(* ===== verification/Request.v ===== *)
(** [Request], [RequestStatus] and [StreamingUpdate] (vllm/v1/request.py): the
    state of one request as the scheduler and the KV-cache managers see it, and
    the stop checks of vllm/v1/core/sched/utils.py that change its status. *)
From S2P Require Import Prelude.

(** ** Data *)

(** [PlaceholderRange] and [MultiModalFeatureSpec], as far as prefix hashing and
    encoder scheduling read them. *)
Record MMFeature := {
  identifier : string;
  mm_offset : Z;
  mm_length : Z;
  mm_is_embed : option (list bool);
}.

(** [mask.cumsum().tolist()] *)
Fixpoint cumsum (acc : Z) (mask : list bool) : list Z :=
  match mask with
  | [] => []
  | b :: mask' => let acc' := (acc + if b then 1 else 0)%Z in acc' :: cumsum acc' mask'
  end.

(** [PlaceholderRange.embeds_cumsum] *)
Definition embeds_cumsum (f : MMFeature) : option (list Z) := cumsum 0 <$> mm_is_embed f.

(** [PlaceholderRange.get_num_embeds()] *)
Definition mm_num_embeds (f : MMFeature) : Z :=
  match embeds_cumsum f with
  | None => mm_length f
  | Some c => default 0%Z (last c)
  end.

(** [PlaceholderRange.get_embeds_indices_in_range(start_idx, end_idx)] *)
Definition get_embeds_indices_in_range (f : MMFeature) (start_idx end_idx : Z) : outcome (Z * Z) :=
  match embeds_cumsum f with
  | None => Ok (start_idx, end_idx)
  | Some c =>
      match (if (0 <? start_idx)%Z then pyget c (start_idx - 1) else Some 0%Z),
            (if (0 <? end_idx)%Z then pyget c (end_idx - 1) else Some 0%Z) with
      | Some s, Some e => Ok (s, e)
      | _, _ => Raise IndexError
      end
  end.

Record LoRARequest := { lora_name : string; adapter_id : Z }.

Record RepetitionDetectionParams := {
  max_pattern_size : Z;
  min_pattern_size : Z;
  min_count : Z;
}.

Record SamplingParams := {
  sp_max_tokens : option Z;
  eos_token_id : option Z;
  stop_token_ids : option (list Z);
  min_tokens : Z;
  repetition_detection : option RepetitionDetectionParams;
  sp_skip_reading_prefix_cache : option bool;
  sp_structured_outputs : bool;
}.

Record PoolingParams := { pp_skip_reading_prefix_cache : option bool }.

(** [RequestStatus], in declaration order. *)
Inductive RequestStatus :=
  | WAITING
  | WAITING_FOR_STRUCTURED_OUTPUT_GRAMMAR
  | WAITING_FOR_REMOTE_KVS
  | WAITING_FOR_STREAMING_REQ
  | RUNNING
  | PREEMPTED
  | FINISHED_STOPPED
  | FINISHED_LENGTH_CAPPED
  | FINISHED_ABORTED
  | FINISHED_IGNORED
  | FINISHED_ERROR
  | FINISHED_REPETITION.

#[export] Instance RequestStatus_eq_dec : EqDecision RequestStatus.
Proof. solve_decision. Defined.

(** The [enum.auto()] values. *)
Definition status_value (s : RequestStatus) : Z :=
  match s with
  | WAITING => 1
  | WAITING_FOR_STRUCTURED_OUTPUT_GRAMMAR => 2
  | WAITING_FOR_REMOTE_KVS => 3
  | WAITING_FOR_STREAMING_REQ => 4
  | RUNNING => 5
  | PREEMPTED => 6
  | FINISHED_STOPPED => 7
  | FINISHED_LENGTH_CAPPED => 8
  | FINISHED_ABORTED => 9
  | FINISHED_IGNORED => 10
  | FINISHED_ERROR => 11
  | FINISHED_REPETITION => 12
  end.

Inductive FinishReason :=
  | STOP | LENGTH | ABORT | ERROR | REPETITION.

#[export] Instance FinishReason_eq_dec : EqDecision FinishReason.
Proof. solve_decision. Defined.

(** [RequestStatus.is_finished(status)] *)
Definition status_is_finished (s : RequestStatus) : bool :=
  (status_value PREEMPTED <? status_value s)%Z.

(** [_FINISHED_REASON_MAP.get(status)] *)
Definition get_finished_reason (s : RequestStatus) : option FinishReason :=
  match s with
  | FINISHED_STOPPED => Some STOP
  | FINISHED_LENGTH_CAPPED => Some LENGTH
  | FINISHED_ABORTED => Some ABORT
  | FINISHED_IGNORED => Some LENGTH
  | FINISHED_ERROR => Some ERROR
  | WAITING_FOR_STREAMING_REQ => Some STOP
  | FINISHED_REPETITION => Some REPETITION
  | _ => None
  end.

(** [stop_reason]: a token id or a string. *)
Inductive StopReason := StopToken (t : Z) | StopString (s : string).

(** The attributes of [Request] that the modelled code reads or writes.
    [arrival_time] is only compared, so an integer stands for the instant;
    [prompt_embeds] is the list of its rows, each as its bytes. *)
Record Request := {
  request_id : string;
  client_index : Z;
  priority : Z;
  sampling_params : option SamplingParams;
  pooling_params : option PoolingParams;
  lora_request : option LoRARequest;
  has_structured_output : bool;
  arrival_time : Z;
  status : RequestStatus;
  stop_reason : option StopReason;
  max_tokens : Z;
  prompt_token_ids : option (list Z);
  prompt_embeds : option (list bytes);
  prompt_is_token_ids : option (list bool);
  prompt_embeds_per_block_hashes : gmap (Z * Z) bytes;
  num_prompt_tokens : Z;
  output_token_ids : list Z;
  all_token_ids : list Z;
  num_output_placeholders : Z;
  num_stale_output_tokens : Z;
  drop_stale_output : bool;
  num_in_flight_tokens : Z;
  next_decode_eligible_step : Z;
  last_sched_seq : Z;
  spec_token_ids : list Z;
  num_computed_tokens : Z;
  cache_salt : option string;
  mm_features : list MMFeature;
  is_prefill_chunk : bool;
  shared_prefix_boundary : Z;
  num_preemptions : Z;
  block_hashes : list bytes;
  skip_reading_prefix_cache : bool;
  resumable : bool;
  abort_immediately : bool;
}.

#[export] Instance Request_eta : Eta Request := fun r =>
  Build_Request (request_id r) (client_index r) (priority r) (sampling_params r)
    (pooling_params r) (lora_request r) (has_structured_output r) (arrival_time r)
    (status r) (stop_reason r) (max_tokens r) (prompt_token_ids r) (prompt_embeds r)
    (prompt_is_token_ids r) (prompt_embeds_per_block_hashes r) (num_prompt_tokens r)
    (output_token_ids r) (all_token_ids r) (num_output_placeholders r)
    (num_stale_output_tokens r) (drop_stale_output r) (num_in_flight_tokens r)
    (next_decode_eligible_step r) (last_sched_seq r) (spec_token_ids r)
    (num_computed_tokens r) (cache_salt r) (mm_features r) (is_prefill_chunk r)
    (shared_prefix_boundary r) (num_preemptions r) (block_hashes r)
    (skip_reading_prefix_cache r) (resumable r) (abort_immediately r).

(** ** Operations of [Request] *)

Definition num_tokens (r : Request) : Z := zlen (all_token_ids r).
Definition num_tokens_with_spec (r : Request) : Z :=
  (zlen (all_token_ids r) + zlen (spec_token_ids r))%Z.
Definition num_output_tokens (r : Request) : Z := zlen (output_token_ids r).
Definition num_encoder_inputs (r : Request) : Z := zlen (mm_features r).
Definition has_encoder_inputs (r : Request) : bool := (0 <? num_encoder_inputs r)%Z.
Definition is_finished (r : Request) : bool := status_is_finished (status r).

(** [get_num_encoder_embeds(input_id)] for a non-negative index *)
Definition get_num_encoder_embeds (r : Request) (input_id : Z) : outcome Z :=
  if (input_id <? zlen (mm_features r))%Z then
    match pyget (mm_features r) input_id with
    | Some f => Ok (mm_num_embeds f)
    | None => Raise IndexError
    end
  else Raise AssertionError.

Definition get_skip_reading_prefix_cache
    (sp : option SamplingParams) (pp : option PoolingParams) : bool :=
  match sp ≫= sp_skip_reading_prefix_cache with
  | Some b => b
  | None => default false (pp ≫= pp_skip_reading_prefix_cache)
  end.

(** [length_from_prompt_token_ids_or_embeds] (vllm/utils): the lengths must agree
    when both are given. *)
Definition prompt_length (toks : option (list Z)) (embeds : option (list bytes))
    : outcome Z :=
  match toks, embeds with
  | Some t, Some e => if (zlen t =? zlen e)%Z then Ok (zlen t) else Raise ValueError
  | Some t, None => Ok (zlen t)
  | None, Some e => Ok (zlen e)
  | None, None => Raise ValueError
  end.

(** The token ids [__init__] starts with. *)
Definition initial_token_ids (toks : option (list Z)) (is_tok : option (list bool))
    (n : Z) : list Z :=
  match toks with
  | None => replicate (Z.to_nat n) 0%Z
  | Some t =>
      match is_tok with
      | None => t
      | Some m => zip_with (fun t (b : bool) => if b then t else 0%Z) t m
      end
  end.

(** A block hasher reads the request, may fill its cache of prompt-embedding
    hashes, and returns the hashes of the blocks not hashed yet. *)
Abbreviation block_hasher := (M Request (list bytes)).

(** [update_block_hashes()] *)
Definition update_block_hashes (hasher : option block_hasher) : M Request unit :=
  match hasher with
  | None => mret tt
  | Some h =>
      hs ← h;
      modify (fun r => r <| block_hashes := block_hashes r ++ hs |>)
  end.

(** [append_output_token_ids(token_ids)]; a single token is a one-element list. *)
Definition append_output_token_ids (hasher : option block_hasher) (token_ids : list Z)
    : M Request unit :=
  modify (fun r => r <| output_token_ids := output_token_ids r ++ token_ids |>) ;;
  modify (fun r => r <| all_token_ids := all_token_ids r ++ token_ids |>) ;;
  update_block_hashes hasher.

(** The arguments of [Request.__init__] the model keeps. *)
Record RequestArgs := {
  arg_request_id : string;
  arg_prompt_token_ids : option (list Z);
  arg_sampling_params : option SamplingParams;
  arg_pooling_params : option PoolingParams;
  arg_client_index : Z;
  arg_arrival_time : Z;
  arg_prompt_embeds : option (list bytes);
  arg_prompt_is_token_ids : option (list bool);
  arg_mm_features : list MMFeature;
  arg_lora_request : option LoRARequest;
  arg_cache_salt : option string;
  arg_priority : Z;
  arg_resumable : bool;
  arg_abort_immediately : bool;
}.

#[export] Instance RequestArgs_eta : Eta RequestArgs := fun a =>
  Build_RequestArgs (arg_request_id a) (arg_prompt_token_ids a) (arg_sampling_params a)
    (arg_pooling_params a) (arg_client_index a) (arg_arrival_time a) (arg_prompt_embeds a)
    (arg_prompt_is_token_ids a) (arg_mm_features a) (arg_lora_request a) (arg_cache_salt a)
    (arg_priority a) (arg_resumable a) (arg_abort_immediately a).

(** [max_tokens] and the initial status: a pooling request produces one token;
    a request with a grammar waits for it. *)
Definition init_limits (a : RequestArgs) : outcome (Z * RequestStatus) :=
  match arg_pooling_params a, arg_sampling_params a with
  | Some _, _ => Ok (1%Z, WAITING)
  | None, Some sp =>
      match sp_max_tokens sp with
      | None => Raise AssertionError
      | Some m =>
          Ok (m, if sp_structured_outputs sp then WAITING_FOR_STRUCTURED_OUTPUT_GRAMMAR
                 else WAITING)
      end
  | None, None => Raise ValueError
  end.

(** The attributes [__init__] assigns before it hashes the prompt. *)
Definition init_request (a : RequestArgs) (max_toks : Z) (st : RequestStatus) (n : Z) : Request :=
  {| request_id := arg_request_id a;
     client_index := arg_client_index a;
     priority := arg_priority a;
     sampling_params := arg_sampling_params a;
     pooling_params := arg_pooling_params a;
     lora_request := arg_lora_request a;
     has_structured_output :=
       match arg_sampling_params a with Some sp => sp_structured_outputs sp | None => false end;
     arrival_time := arg_arrival_time a;
     status := st;
     stop_reason := None;
     max_tokens := max_toks;
     prompt_token_ids := arg_prompt_token_ids a;
     prompt_embeds := arg_prompt_embeds a;
     prompt_is_token_ids := arg_prompt_is_token_ids a;
     prompt_embeds_per_block_hashes := ∅;
     num_prompt_tokens := n;
     output_token_ids := [];
     all_token_ids :=
       initial_token_ids (arg_prompt_token_ids a) (arg_prompt_is_token_ids a) n;
     num_output_placeholders := 0;
     num_stale_output_tokens := 0;
     drop_stale_output := false;
     num_in_flight_tokens := 0;
     next_decode_eligible_step := 0;
     last_sched_seq := 0;
     spec_token_ids := [];
     num_computed_tokens := 0;
     cache_salt := arg_cache_salt a;
     mm_features := arg_mm_features a;
     is_prefill_chunk := false;
     shared_prefix_boundary := 0;
     num_preemptions := 0;
     block_hashes := [];
     skip_reading_prefix_cache :=
       get_skip_reading_prefix_cache (arg_sampling_params a) (arg_pooling_params a);
     resumable := arg_resumable a;
     abort_immediately := arg_abort_immediately a |}.

(** [Request.__init__] *)
Definition Request_init (hasher : option block_hasher) (a : RequestArgs) : outcome Request :=
  match init_limits a with
  | Raise e => Raise e
  | Ok (max_toks, st) =>
      match prompt_length (arg_prompt_token_ids a) (arg_prompt_embeds a) with
      | Raise e => Raise e
      | Ok n =>
          match update_block_hashes hasher (init_request a max_toks st n) with
          | (Ok _, r) => Ok r
          | (Raise e, _) => Raise e
          end
      end
  end.

(** [__lt__(self, other)]: priority, then arrival time, then id; [same] is the
    comparison of object addresses that breaks a full tie. *)
Definition request_lt (same : bool) (a b : Request) : bool :=
  if negb (priority a =? priority b)%Z then (priority a <? priority b)%Z
  else if negb (arrival_time a =? arrival_time b)%Z then (arrival_time a <? arrival_time b)%Z
  else if negb (bool_decide (request_id a = request_id b))
  then String.ltb (request_id a) (request_id b)
  else same.

(** A plain text request, for concrete evaluations. *)
Definition default_sampling : SamplingParams :=
  {| sp_max_tokens := Some 16%Z; eos_token_id := Some 2%Z; stop_token_ids := None;
     min_tokens := 0; repetition_detection := None; sp_skip_reading_prefix_cache := None;
     sp_structured_outputs := false |}.

Definition text_args (id : string) (toks : list Z) : RequestArgs :=
  {| arg_request_id := id; arg_prompt_token_ids := Some toks;
     arg_sampling_params := Some default_sampling; arg_pooling_params := None;
     arg_client_index := 0; arg_arrival_time := 0; arg_prompt_embeds := None;
     arg_prompt_is_token_ids := None; arg_mm_features := []; arg_lora_request := None;
     arg_cache_salt := None; arg_priority := 0; arg_resumable := false;
     arg_abort_immediately := false |}.

Definition text_request (id : string) (toks : list Z) : Request :=
  init_request (text_args id toks) 16 WAITING (zlen toks).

Exercise prompt = Take exactly the lines from the one containing "min_pattern_size : Z;" through the one containing "(** [RequestStatus], in declaration order. *)" in the data above, and output them with nothing added.

Final answer =
  min_pattern_size : Z;
  min_count : Z;
}.

Record SamplingParams := {
  sp_max_tokens : option Z;
  eos_token_id : option Z;
  stop_token_ids : option (list Z);
  min_tokens : Z;
  repetition_detection : option RepetitionDetectionParams;
  sp_skip_reading_prefix_cache : option bool;
  sp_structured_outputs : bool;
}.

Record PoolingParams := { pp_skip_reading_prefix_cache : option bool }.

(** [RequestStatus], in declaration order. *)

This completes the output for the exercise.